START Study material
(** A fresh operation id is above every barrier's. *)
Lemma wp_op D k s (Q : N → State → Prop) :
  base D k s →
  (∀ n, base D k (set_st_next_op n s) → st_next_op s < n → Q (st_next_op s) (set_st_next_op n s)) →
  wp False (λ _, True) op Q s.
Proof.
  intros (HD & Ho & Hm & Ha & Hg & Hp & Hf) HQ. unfold op. wp_steps.
  apply checked_add_Some in Heqo as [-> _]. apply HQ; [|lia].
  split; [done|]. repeat split; simpl; try done.
  eapply map_Forall_impl; [done|]. simpl. lia.
Qed.

Lemma wp_op_held D k cell s (Q : N → State → Prop) :
  hpost D k cell s →
  (∀ n, hpost D k cell (set_st_next_op n s) → st_next_op s < n →
     Q (st_next_op s) (set_st_next_op n s)) →
  wp False (λ _, True) op Q s.
Proof.
  intros [Hs Hb] HQ. eapply wp_op; [done|]. intros n Hn ?. apply HQ; [by split|done].
Qed.

Lemma wp_expect {A} (a : A) (Q : A → State → Prop) s :
  Q a s → wp False (λ _, True) (expect (Some a)) Q s.
Proof. intros ?. by apply wp_ret. Qed.

(** An update of the table whose result is known to be consistent. *)
Lemma wp_modify_base D k f s (Q : unit → State → Prop) :
  base D k (f s) → (base D k (f s) → Q tt (f s)) →
  wp False (λ _ : Effect, True) (modify f) Q s.
Proof. intros H HQ. apply wp_modify. by apply HQ. Qed.

(** The leaves: the same facts about a state that changed elsewhere. *)
Ltac occ_phase := simpl; first [reflexivity|repeat case_match; reflexivity].

Ltac occ_hold :=
  cbv beta;
  match goal with
  | H : base _ _ ?s |- base _ _ ?s => exact H
  | H : hpost _ _ _ ?s |- hpost _ _ ?c ?s => is_evar c; exact H
  | H : hpost _ _ _ ?s |- hpost _ _ _ ?s =>
      apply (hpost_ext _ _ _ _ _ _ H); [occ_phase|reflexivity]
  | H : base _ _ _ |- base _ _ _ =>
      apply (base_ext _ _ _ _ H); unfold view; simpl; reflexivity
  | H : hpost _ _ _ _ |- hpost _ _ _ _ =>
      apply (hpost_ext _ _ _ _ _ _ H); [occ_phase|unfold view; simpl; reflexivity]
  | H : inv_at _ ?s |- inv_at _ ?s => exact H
  | H : base ?D ?k _ |- inv_at ?k _ =>
      apply (base_inv D k), (base_ext _ _ _ _ H); unfold view; simpl; reflexivity
  end.

Ltac occ_sound :=
  first [done
        |unfold undemanded_start, undemanded_phase, confirmed_phase; repeat case_match; done].

Ltac occ_room :=
  first [right; assumption
        |left; unfold owed; simpl;
         repeat match goal with
           | E : c_phase _ = _ |- _ => rewrite E; simpl
           | E : phase_occupies_capacity (c_phase _) = true |- _ => rewrite E
           end; solve [lia|done]
        |left; unfold owed, undemanded_start, undemanded_phase, confirmed_phase;
         repeat case_match; simpl in *; (done || lia)].

Ltac occ_lookup := simpl; first [eassumption|apply lookup_insert_eq].

Ltac occ_insert :=
  match goal with
  | H : hpost (?D ∖ {[?id]}) ?k _ _, Hi : ?id ∈ ?D |- wp _ _ (cell_insert ?id _) _ _ =>
      eapply (wp_modify_base D k); [apply base_restore; [exact Hi|occ_hold]|cbv beta; intros]
  | H : base ?D ?k _ |- wp _ _ (cell_insert ?id _) _ _ =>
      eapply (wp_modify_base D k);
      [eapply base_replace; [occ_hold|occ_lookup|simpl; congruence]|cbv beta; intros]
  | H : hpost ?D ?k _ _, Hi : ?id ∉ ?D |- wp _ _ (cell_insert ?id _) _ _ =>
      eapply (wp_modify_base ({[id]} ∪ D) k);
      [apply base_create; [exact Hi|occ_hold]|cbv beta; intros]
  end.

Ltac occ_leaf := cbv beta; first [occ_hold|done].

(** A branch the guard of the handler excludes. *)
Ltac occ_absurd :=
  exfalso;
  first
    [contradiction
    |simpl in *;
     match goal with
     | E : st_cells ?s !! ?id = _, B : context [st_cells ?s !! ?id] |- _ =>
         assert_fails (constr_eq E B); rewrite E in B; simpl in B;
         first [discriminate B
               |match goal with Ep : c_phase _ = _ |- _ => rewrite Ep in B; discriminate B end]
     end].

Ltac occ_call :=
  first
    [eapply wp_mono; [eapply hkeeps_elim; [solve [eauto with occ nocore]|eassumption|occ_hold]
                     |cbv beta; intros]
    |eapply wp_mono; [eapply hkeeps2_elim; [solve [eauto with occ nocore]|eassumption|occ_hold]
                     |cbv beta; intros [? ?] ? ?; simpl in *]
    |eapply wp_mono; [eapply hpost_keeps; [solve [auto with occ nocore]|occ_hold]
                     |cbv beta; intros]
    |eapply wp_mono; [eapply keeps_elim; [solve [auto with occ nocore]|occ_hold]
                     |cbv beta; intros]].

Ltac occ_step :=
  first
    [wp_step
    |exact I
    |lazymatch goal with
     | |- wp _ _ (set_phase _ _) _ _ =>
         eapply wp_set_phase; [occ_hold|occ_sound|occ_room|intros ? ? ?]
     | |- wp _ _ (set_phase_in _ _ _) _ _ =>
         eapply wp_set_phase_in;
         [occ_hold|occ_lookup|simpl; congruence|occ_sound|occ_room|cbv zeta; intros]
     | |- wp _ _ (cell_remove _) _ _ =>
         eapply wp_cell_remove; [occ_hold|intros|intros]
     | H : hpost ?D ?k _ _ |- wp _ _ (fold_each _ _ _) _ _ =>
         apply (wp_fold_each (hpost D k)); [occ_hold|intros|intros]
     | H : hpost ?D ?k ?c _ |- wp _ _ (for_each _ _) _ _ =>
         apply (wp_for_each (hpost D k c)); [occ_hold|intros|intros]
     | H : base ?D ?k _ |- wp _ _ (for_each _ _) _ _ =>
         apply (wp_for_each (base D k)); [occ_hold|intros|intros]
     | |- wp _ _ op _ _ =>
         first [eapply wp_op_held; [occ_hold|intros]|eapply wp_op; [occ_hold|intros]]
     | |- wp _ _ (cell_op _) _ _ => unfold cell_op
     | |- wp _ _ (forget_cell_op _) _ _ => unfold forget_cell_op
     | |- wp _ _ (take_cell_op _ _) _ _ => unfold take_cell_op
     | |- wp _ _ timer_generation _ _ => unfold timer_generation
     | |- wp _ _ (cell_insert _ _) _ _ => occ_insert
     | H : base ?D ?k _ |- wp _ _ (cell_update _ _) _ _ =>
         eapply (wp_modify_base D k); [apply base_alter; [occ_hold|done]|cbv beta; intros]
     | |- wp _ _ (cell_get _) _ _ => unfold cell_get
     | |- wp _ _ (expect (Some _)) _ _ => apply wp_expect
     | |- wp _ _ (expect None) _ _ => occ_absurd
     | |- wp _ _ (expect ?o) _ _ => let E := fresh "Ex" in destruct o eqn:E; simpl in E
     | |- False => occ_absurd
     | |- wp _ _ _ _ _ => occ_call
     end
    |occ_leaf].

Ltac occ_auto := cbv beta; intros; repeat occ_step.

(** Only the newest fact about the state is current. *)
Ltac occ_is_fact T := lazymatch T with hpost _ _ _ _ => idtac | base _ _ _ => idtac end.

Ltac occ_forget :=
  match goal with
  | H : ?T |- _ =>
      occ_is_fact T;
      repeat match goal with
        | H' : ?T' |- _ => occ_is_fact T'; assert_fails (constr_eq H H'); clear H'
        end
  end.

(** Where the branches of the source meet again, so do the cases. *)
Ltac occ_meet Q := apply wp_bind; eapply (wp_mono _ Q); [|cbv beta; intros; occ_forget].
(** What the owner's lease record shows once it no longer vouches for the
    owner at [issued]: expired, unaddressed or another node's, and its folded
    log has nothing left to recover. *)
Definition lease_lapsed (owner : string) (issued : N) (lease : option NodeLeaseRecord) : Prop :=
  match lease with
  | None => True
  | Some lease =>
      (nl_expires_ms lease ≤ issued ∨ nl_addr lease = EmptyString ∨ nl_node lease ≠ owner)
      ∧ (nl_log_state lease = None ∨ nl_log_state lease = Some LogSealed)
  end.

Create HintDb own.

Section ownership.
Context (node : string).
(** The effects emitted, the answers to owner reads, the epochs this node
    holds, the owners shown gone, and the instants owner reads arrived at. *)
Context (Em : Effect → Prop) (Rec : string → option OwnerRecord → Prop).
Context (Own : string → N → Prop) (Gone : string → Prop) (Iss : N → Prop).
Hypothesis RecOwn : ∀ id r, Rec id (Some r) → or_node r = Some node → Own id (or_epoch r).

Definition claim_over (id : string) (guard : CasGuard) (epoch : N) : Prop :=
  (guard = Absent ∧ epoch = 1 ∧ Rec id None)
  ∨ ∃ r, guard = Match (or_etag r) ∧ epoch = or_epoch r + 1 ∧ Rec id (Some r)
      ∧ (∀ owner, or_node r = Some owner → owner ≠ node → Gone owner).

Definition claim_ok (id : string) (c : Claim) : Prop := claim_over id (cl_guard c) (cl_epoch c).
END Study material
Go through the records above, find each line with the string "left", and copy it.

Output of the exercise:
        |left; unfold owed; simpl;
        |left; unfold owed, undemanded_start, undemanded_phase, confirmed_phase;
    log has nothing left to recover. *)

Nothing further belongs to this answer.